Return all lines of the data in which the string "intros" occurs.

**INFORMATION PROVIDED**:
========================================================================

(** C27: The activator is no open proxy. A request is handed to the reverse proxy only when the
    host it asks for is a name followed by the configured suffix, the orchestrator knows a
    VM of that name, and this VM is running, or is idle, has a snapshot and has been
    resumed; it is handed to the address the orchestrator reported, and a touch of this
    very VM follows. Every other request is answered with an error of the activator
    itself, and nothing is proxied or touched. *)
Theorem ServeHTTP_no_open_proxy r w : rq_Path r <> "/healthz" -> answered_here r w \/ handed_on r w.
Proof.
  intros Hp. pose proof (ServeHTTP_destination r w Hp) as H. unfold destination in H.
  destruct (resolveVMName s r) as [name|] eqn:Hn; [| left; destruct H as (a & b & c & E & Ha); exists a, b, c, w; by eauto].
  apply resolveVMName_spec in Hn. unfold bind, ret in H. destruct (as_lookup s name w) as [l w1] eqn:Hl.
  assert (Hown : forall w', w' = w1 -> (exists status retry body, ServeHTTP s r w = (Own status retry body, w') /\ 404 <= status) -> answered_here r w).
  { intros w' -> (a & b & c & E & Ha). exists a, b, c, w1. split_and!; [done | done |]. right. exists name. split; [done |]. left. by rewrite Hl. }
  destruct l as [[[vm|] [|]] [e|]]; try (left; by apply (Hown w1)).
  assert (Hfwd : forall dest w2, ServeHTTP s r w = forward s dest w2 ->
    let '(answered, w3) := as_proxy s (target_of dest) w2 in
    ServeHTTP s r w = (if answered then Proxied (target_of dest) else Own 502 false ("backend unreachable" +:+ newline),
                        (as_go_touch s (vi_ID dest) w3).2)).
  { intros dest w2 ->. unfold forward, bind, ret. destruct (as_proxy s _ w2) as [ans w3]. destruct (as_go_touch s _ w3) as [[] w4]. by destruct ans. }
  case_bool_decide as Hr.
  - right. exists name, vm, w1, vm, w1. split_and!; [done | done | by left |]. by apply Hfwd.
  - case_bool_decide as Hi; cbn [andb] in H; [| left; by apply (Hown w1)].
    destruct (vi_HasSnapshot vm) eqn:Hs; [| left; by apply (Hown w1)].
    destruct (as_activate s (vi_ID vm) w1) as [[dest|e] w2] eqn:Ha.
    + right. exists name, vm, w1, dest, w2. split_and!; [done | done | by right |]. by apply Hfwd.
    + left. destruct H as (a & b & c & E & Hc). exists a, b, c, w2. split_and!; [done | done |]. right. exists name. split; [done |].
      right. exists vm. rewrite Hl. cbn. by rewrite Ha.
Qed.
End server_spec.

========================================================================

**WORKED SOLUTION**:
  intros Hp. pose proof (ServeHTTP_destination r w Hp) as H. unfold destination in H.
  { intros w' -> (a & b & c & E & Ha). exists a, b, c, w1. split_and!; [done | done |]. right. exists name. split; [done |]. left. by rewrite Hl. }
  { intros dest w2 ->. unfold forward, bind, ret. destruct (as_proxy s _ w2) as [ans w3]. destruct (as_go_touch s _ w3) as [[] w4]. by destruct ans. }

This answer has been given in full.